In this assignment, you will (1) construct a minimal 68HC11 system on your breadboard, and (2) use the serial port of a computer to load programs into the HC11’s internal 512 bytes of RAM (making use of the serial bootstrap feature of the CPU).

Initially, you will load a known-working program into the HC11 to verify that your wiring setup and serial line configuration is working. Afterward, you will modify and write new programs for the HC11 and use your setup to load them into the HC11 for testing and debugging.

Hardware Setup: HC11 Wiring

The drawing above shows how the 68HC11 chip should be wired. Here are a few notes of interest:

  • Power is applied via Vdd (pin 48); ground is applied at Vss (pin 23).
  • The pins ~RESET, ~XIRQ, and ~IRQ must all be tied high.
  • The analog input references should be connected: Vrl to ground, and Vrh to +5v.
  • The MODA (pin 25) and MODB (pin 24) lines must be tied to ground. This put the HC11 into the serial bootstrap mode when it “wakes up.”
  • There is a 1K pullup resistor on the HC11’s TxD output. This is necessary because when the HC11 starts up in bootstrap, the pin can only assert ground, and must be pulled high to produce a logic one (“wired OR mode”).
  • The ceramic resonator is connected to the XTAL and EXTAL lines. The outer two pins of the resonator go to XTAL and EXTAL (either way—there’s no polarity). The center pin of the resonator goes to ground.
  • You must add a 10K resistor in parallel with the outer two pins of the resonator to get the oscillation frequency to stabilize.

Hardware Setup: Power Wiring

When wiring up the power busses, make sure to insert one 0.1µF capacitor (they’re marked “104”) into each power-ground bus. The diagram above illustrates this. The purpose of these capacitors is to smooth out fluctuations in the power supply, making sure the HC11 operates properly.

Software Setup

Loading the boot program into the HC11 consists of:

  1. Turn on the HC11 with MODA and MODB held low. Your circuit (if wired properly) does this. The chip automatically powers on in serial boot mode.
  2. Open a serial connection with parameters 1200 baud, no parity, 8 data bits, 1 stop bit (1200-N-8-1).
  3. Write a 255 out the serial port. When received by the HC11, this is used to detect the baud rate.
  4. Write 512 bytes of data out the serial port. These data are loaded into the HC11’s internal RAM, and then execution automatically jumps to address 0.

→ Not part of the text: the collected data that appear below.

(** C7 as stated fails: when the [initstate] file exists but [open] is
    refused ([EACCES], not [ENOENT]) and [/sys/module/<name>] is a
    directory, the module is reported Builtin. *)
Lemma builtin_reported_when_open_is_refused :
  fs_open eacces_fs (cs "/sys/module/mod/initstate") = Some EACCES ∧
  EACCES ≠ ENOENT ∧
  kmod_module_get_initstate eacces_fs 10 (sample_world [])
  = Ok (initstate_code KMOD_MODULE_BUILTIN) (sample_world []).
Proof. split_and!; [reflexivity|discriminate|vm_compute; reflexivity]. Qed.

(** Contents other than the three words are a data error. *)
Example initstate_unknown_contents :
  kmod_module_get_initstate
    (Sysfs (λ _, None) (λ _, (5, cs "live")) (λ _, None) (λ _, None)
           (λ _ _, SectionOpenFails ENOENT))
    10 (sample_world [])
  = Ok (- EINVAL) (sample_world []).
Proof. vm_compute. reflexivity. Qed.

(** ** Tokens: [strtok_r] against the cut at spaces and tabs *)

Lemma is_delim_not_nul c : is_delim dep_delim c = true → c ≠ NUL.
Proof.
  unfold is_delim, dep_delim. simpl. intros H ->. discriminate H.
Qed.

Lemma strspn_app_nul t r d : NUL ∉ t → strspn (t ++ NUL :: r) d = strspn t d.
Proof.
  induction t as [|c t IH]; intros H; simpl; [done|].
  no_nul_head H. rewrite Hc. destruct (is_delim d c); [|done]. f_equal. auto.
Qed.

Lemma strcspn_app_nul t r d : NUL ∉ t → strcspn (t ++ NUL :: r) d = strcspn t d.
Proof.
  induction t as [|c t IH]; intros H; simpl; [done|].
  no_nul_head H. rewrite Hc. destruct (is_delim d c); [done|]. f_equal. auto.
Qed.

Lemma strspn_le t d : (strspn t d ≤ length t)%nat.
Proof.
  induction t as [|c t IH]; simpl; [lia|].
  destruct (is_nul c); [lia|]. destruct (is_delim d c); lia.
Qed.

Lemma strcspn_le t d : (strcspn t d ≤ length t)%nat.
Proof.
  induction t as [|c t IH]; simpl; [lia|].
  destruct (is_nul c); [lia|]. destruct (is_delim d c); lia.
Qed.

(** After the leading separators comes the end or a character that is not
    a separator. *)
Lemma strspn_stop t :
  NUL ∉ t →
  match drop (strspn t dep_delim) t with
  | [] => True
  | c :: _ => is_delim dep_delim c = false
  end.
Proof.
  induction t as [|c t IH]; intros H; simpl; [done|].
  no_nul_head H. rewrite Hc. destruct (is_delim dep_delim c) eqn:E.
  - cbn [drop]. by apply IH.
  - by rewrite drop_0.
Qed.

(** A token ends at the end or at a separator. *)
Lemma strcspn_stop t :
  NUL ∉ t →
  match drop (strcspn t dep_delim) t with
  | [] => True
  | c :: _ => is_delim dep_delim c = true
  end.
Proof.
  induction t as [|c t IH]; intros H; simpl; [done|].
  no_nul_head H. rewrite Hc. destruct (is_delim dep_delim c) eqn:E.
  - by rewrite drop_0.
  - cbn [drop]. by apply IH.
Qed.

Lemma strcspn_pos c t :
  c ≠ NUL → is_delim dep_delim c = false → (0 < strcspn (c :: t) dep_delim)%nat.
Proof.
  intros Hc Hd. simpl. apply is_nul_false in Hc. rewrite Hc, Hd. lia.
Qed.

Lemma tokens_from_skip t :
  NUL ∉ t → tokens_from [] t = tokens_from [] (drop (strspn t dep_delim) t).
Proof.
  induction t as [|c t IH]; intros H; simpl; [done|].
  no_nul_head H. rewrite Hc. destruct (is_delim dep_delim c) eqn:E; simpl.
  - auto.
  - by rewrite E.
Qed.

Lemma tokens_from_token acc t :
  NUL ∉ t →
  tokens_from acc t
  = tokens_from (acc ++ take (strcspn t dep_delim) t) (drop (strcspn t dep_delim) t).
Proof.
  revert acc. induction t as [|c t IH]; intros acc H; simpl.
  - by rewrite app_nil_r.
  - no_nul_head H. rewrite Hc. destruct (is_delim dep_delim c) eqn:E; simpl.
    + rewrite app_nil_r, E. done.
    + rewrite IH by done. by rewrite <- app_assoc.
Qed.

(** The first token of a text and the text left after it. *)
Lemma tokens_unfold t :
  NUL ∉ t →
  tokens t
  = match drop (strspn t dep_delim) t with
    | [] => []
    | r1 =>
        take (strcspn r1 dep_delim) r1
        :: tokens (drop 1 (drop (strcspn r1 dep_delim) r1))
    end.
Proof.
  intros H. unfold tokens. rewrite tokens_from_skip by done.
  pose proof (strspn_stop t H) as Hstop.
  assert (Hr : NUL ∉ drop (strspn t dep_delim) t).
  { intros Hin. apply H. rewrite <- (take_drop (strspn t dep_delim) t).
    apply elem_of_app. by right. }
  destruct (drop (strspn t dep_delim) t) as [|c r1] eqn:E; [done|].
  rewrite tokens_from_token by done. rewrite app_nil_l.
  pose proof (strcspn_stop (c :: r1) Hr) as Hstop2.
  assert (Hpos : (0 < strcspn (c :: r1) dep_delim)%nat).
  { apply strcspn_pos; [|done]. intros ->. apply Hr. constructor. }
  destruct (take (strcspn (c :: r1) dep_delim) (c :: r1)) as [|x tok] eqn:Et.
  { apply (f_equal length) in Et. rewrite length_take in Et.
    cbn [length] in Et. lia. }
  destruct (drop (strcspn (c :: r1) dep_delim) (c :: r1)) as [|d r2]; simpl.
  - done.
  - rewrite Hstop2. by rewrite drop_0.
Qed.

Lemma char_at_head_not_nul c t r : c ≠ NUL → is_nul (char_at ((c :: t) ++ r) 0) = false.
Proof. intros H. unfold char_at. simpl. by apply is_nul_false. Qed.

(** [strtok_r] on an array whose unread part is [ws ++ tok ++ r2]: leading
    separators [ws], then the token [tok], then the end or a separator. *)
Lemma strtok_r_token pre ws tok r2 tl :
  NUL ∉ ws → NUL ∉ tok → tok ≠ [] →
  strspn (ws ++ tok ++ r2 ++ NUL :: tl) dep_delim = length ws →
  strcspn (tok ++ r2 ++ NUL :: tl) dep_delim = length tok →
  match r2 with [] => True | d :: _ => d ≠ NUL end →
  strtok_r (pre ++ ws ++ tok ++ r2 ++ NUL :: tl) (length pre) dep_delim
  = (Some (length (pre ++ ws)),
     (pre ++ ws) ++ tok ++ NUL :: match r2 with [] => tl | _ :: r3 => r3 ++ NUL :: tl end,
     match r2 with
     | [] => length (pre ++ ws ++ tok)
     | _ => S (length (pre ++ ws ++ tok))
     end).
Proof.
  intros Hws Htok Hne Ha Hb Hd. unfold strtok_r.
  destruct tok as [|c tok]; [done|]. clear Hne.
  assert (Hc : c ≠ NUL) by (intros ->; apply Htok; constructor).
  (* the scan does not start on the terminator *)
  rewrite char_at_app_0.
  assert (H0 : is_nul (char_at (ws ++ (c :: tok) ++ r2 ++ NUL :: tl) 0) = false).
  { destruct ws as [|x ws]; [by apply char_at_head_not_nul|].
    apply char_at_head_not_nul. intros ->. apply Hws. constructor. }
  rewrite H0. rewrite drop_app_length, Ha.
  (* the token starts after the separators *)
  replace (length pre + length ws)%nat with (length (pre ++ ws)) by (by rewrite length_app).
  rewrite (app_assoc pre ws).
  rewrite char_at_app_0, char_at_head_not_nul by done.
  rewrite drop_app_length, Hb.
  (* and ends at the end or at a separator *)
  replace (length (pre ++ ws) + length (c :: tok))%nat
    with (length ((pre ++ ws) ++ c :: tok)) by (by rewrite length_app).
  rewrite (app_assoc (pre ++ ws) (c :: tok)).
  rewrite char_at_app_0.
  destruct r2 as [|d r3].
  - unfold char_at. simpl nth. unfold is_nul at 1. rewrite Ascii.eqb_refl.
    rewrite <- !app_assoc. done.
  - rewrite char_at_head_not_nul by done.
    rewrite insert_app_r_alt, Nat.sub_diag by lia.
    simpl. rewrite <- !app_assoc. done.
Qed.

Lemma drop_not_nul {A} (x : A) n l : x ∉ l → x ∉ drop n l.
Proof.
  intros H Hin. apply H. rewrite <- (take_drop n l). apply elem_of_app. by right.
Qed.

Lemma take_not_nul {A} (x : A) n l : x ∉ l → x ∉ take n l.
Proof.
  intros H Hin. apply H. rewrite <- (take_drop n l). apply elem_of_app. by left.
Qed.

(** One round of the token loop on the array: [strtok_r] finds the first
    token of the unread text [rest], [path_to_modname] rewrites it in
    place, and the array is again a read part followed by the unread text
    and the terminator. *)
Lemma token_step pre rest tl :
  NUL ∉ rest →
  drop (strspn rest dep_delim) rest ≠ [] →
  ∃ tok rest' buf1 save1 pre2 x,
    tokens rest = tok :: tokens rest' ∧
    strtok_r (pre ++ rest ++ NUL :: tl) (length pre) dep_delim
    = (Some (length pre + strspn rest dep_delim)%nat, buf1, save1) ∧
    path_to_modname buf1 (length pre + strspn rest dep_delim) false
    = (modname_spec tok, pre2 ++ rest' ++ NUL :: tl) ∧
    save1 = length pre2 ∧
    pre2 = pre ++ x ∧
    tok = take (strcspn (drop (strspn rest dep_delim) rest) dep_delim)
               (drop (strspn rest dep_delim) rest) ∧
    (drop (length tok) (drop (strspn rest dep_delim) rest) ≠ [] →
     x !! (strspn rest dep_delim + length tok)%nat = Some NUL) ∧
    (NUL ∉ tok) ∧ (NUL ∉ rest') ∧ (length rest' < length rest)%nat.
Proof.
  intros Hn Hr1.
  pose proof (tokens_unfold rest Hn) as Htokens.
  pose proof (strspn_stop rest Hn) as Hs1.
  pose proof (strspn_le rest dep_delim) as Hale.
  remember (strspn rest dep_delim) as a eqn:Ea.
  assert (Hr1n : NUL ∉ drop a rest) by (by apply drop_not_nul).
  assert (Hrest1 : rest = take a rest ++ drop a rest) by (by rewrite take_drop).
  remember (drop a rest) as r1 eqn:Er1.
  pose proof (strcspn_stop r1 Hr1n) as Hs2.
  pose proof (strcspn_le r1 dep_delim) as Hble.
  assert (Hbpos : (0 < strcspn r1 dep_delim)%nat).
  { destruct r1 as [|c r1']; [done|].
    apply strcspn_pos; [|done]. intros ->. apply Hr1n. constructor. }
  remember (strcspn r1 dep_delim) as b eqn:Eb.
  assert (Htokn : NUL ∉ take b r1) by (by apply take_not_nul).
  assert (Hr2n : NUL ∉ drop b r1) by (by apply drop_not_nul).
  assert (Hr1s : r1 = take b r1 ++ drop b r1) by (by rewrite take_drop).
  assert (Hlb : length (take b r1) = b) by (rewrite length_take; lia).
  remember (take b r1) as tok eqn:Etok.
  remember (drop b r1) as r2 eqn:Er2.
  assert (Htokens' : tokens rest = tok :: tokens (drop 1 r2)).
  { rewrite Htokens, Etok, Er2, Eb. by destruct r1. }
  clear Htokens.
  assert (Hwsn : NUL ∉ take a rest) by (by apply take_not_nul).
  assert (Hla : length (take a rest) = a) by (rewrite length_take; lia).
  remember (take a rest) as ws eqn:Ews.
  assert (Htokne : tok ≠ []).
  { intros ->. simpl in Hlb. lia. }
  assert (Hd : match r2 with [] => True | d :: _ => d ≠ NUL end).
  { destruct r2 as [|d r3]; [done|]. by apply is_delim_not_nul. }
  pose proof (strtok_r_token pre ws tok r2 tl Hwsn Htokn Htokne) as Hst.
  assert (E2 : tok ++ r2 ++ NUL :: tl = r1 ++ NUL :: tl).
  { rewrite Hr1s. by rewrite <- !app_assoc. }
  assert (E1 : ws ++ tok ++ r2 ++ NUL :: tl = rest ++ NUL :: tl).
  { rewrite E2, Hrest1. by rewrite <- !app_assoc. }
  rewrite E1, E2 in Hst.
  rewrite strspn_app_nul, strcspn_app_nul in Hst by done.
  rewrite <- Ea, <- Eb, Hla, Hlb in Hst.
  specialize (Hst eq_refl eq_refl Hd).
  rewrite length_app, Hla in Hst.
  set (tl1 := match r2 with [] => tl | _ :: r3 => r3 ++ NUL :: tl end) in *.
  pose proof (path_to_modname_inplace (pre ++ ws) tok tl1 Htokn) as Hpm.
  rewrite length_app, Hla in Hpm.
  set (tok' := match modname_spec tok with
               | None => tok
               | Some _ => take (basename tok) tok ++ modname_scan (drop (basename tok) tok)
               end).
  assert (Hlt : length tok' = b).
  { unfold tok'. destruct (modname_spec tok); [|done].
    rewrite length_app, modname_scan_length, <- length_app. by rewrite take_drop. }
  assert (Hbuf2 : match modname_spec tok with
                  | None => (pre ++ ws) ++ tok ++ NUL :: tl1
                  | Some _ => (pre ++ ws) ++ take (basename tok) tok ++
                              modname_scan (drop (basename tok) tok) ++ NUL :: tl1
                  end = (pre ++ ws) ++ tok' ++ NUL :: tl1).
  { unfold tok'. destruct (modname_spec tok); [|done]. by rewrite <- !app_assoc. }
  rewrite Hbuf2 in Hpm. clear Hbuf2.
  exists tok, (drop 1 r2), ((pre ++ ws) ++ tok ++ NUL :: tl1).
  destruct r2 as [|d r3].
  - exists (length (pre ++ ws ++ tok)), (pre ++ ws ++ tok'), (ws ++ tok').
    split_and!.
    + done.
    + done.
    + rewrite Hpm. unfold tl1. simpl. by rewrite <- !app_assoc.
    + rewrite !length_app. lia.
    + done.
    + done.
    + rewrite Hlb. by rewrite <- Er2.
    + done.
    + simpl. apply not_elem_of_nil.
    + simpl. rewrite Hrest1, Hr1s, !length_app. lia.
  - exists (S (length (pre ++ ws ++ tok))), (pre ++ ws ++ tok' ++ [NUL]),
           (ws ++ tok' ++ [NUL]).
    split_and!.
    + done.
    + done.
    + rewrite Hpm. unfold tl1. simpl. rewrite drop_0. by rewrite <- !app_assoc.
    + rewrite !length_app. simpl. lia.
    + done.
    + done.
    + intros _. rewrite lookup_app_r by lia.
      rewrite lookup_app_r by lia.
      by replace (a + length tok - length ws - length tok')%nat with 0%nat by lia.
    + done.
    + simpl. rewrite drop_0. by apply not_elem_of_cons_inv in Hr2n as [_ ?].
    + simpl. rewrite drop_0. rewrite Hrest1, Hr1s, !length_app. simpl. lia.
Qed.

You are free to use whatever software you like to run the serial port as described, but for your convenience, you may wish to use the Java routines provided. In this case, you need to either (a) install the Java Development Kit (JDK) on your computer, or (b) use the JDK already installed on the computers in the Olsen 314 machine room.

Instructions for installing the JDK or using the existing one are provided in a separate on-line document. Please see http://www.cs.uml.edu/~fredm/courses/91.305/javasetup.shtml for instructions.


At end of this handout is the initial test program HC11Test.java. This program is also available from the course web site, and is linked from the javasetup.shtml page.

All this program does is load a tiny, three instruction program into the HC11:
        ldaa 0x10
        staa 0x1000
loop:   jmp loop
Here is what this HC11 program does. First, it loads the value 0x10 into register A. Then, it stores this value to address 0x1000. Address 0x1000 is a special address—it is the location of the PORTA data register. Data that are written to this address appear as ones and zero on the PORTA pins. The effect of writing 0x10 to this address is that bit 4 of PORTA gets set to a one. Note from the HC11 datasheet that its default (power-on) value is zero. Thus, when the program runs, Port A, bit 4 (which happens to be pin 4 of the HC11) will change from zero to a one. Hooray!

The third line of the program creates an infinite loop, jumping to itself endlessly. The CPU must be doing something; it never just stops. So if you want your program to terminate, you should keep it busy by having it loop in a known fashion. Otherwise it will just plow along, executing whatever code it happens to find in memory.


The HC11Boot.java program uses a class that is defined in the file Serial.java. This provides the Serial object that implements rudimentary communication through a serial port.


You don’t have to write any code here, you just have to put all the pieces just described together and get it working for yourself.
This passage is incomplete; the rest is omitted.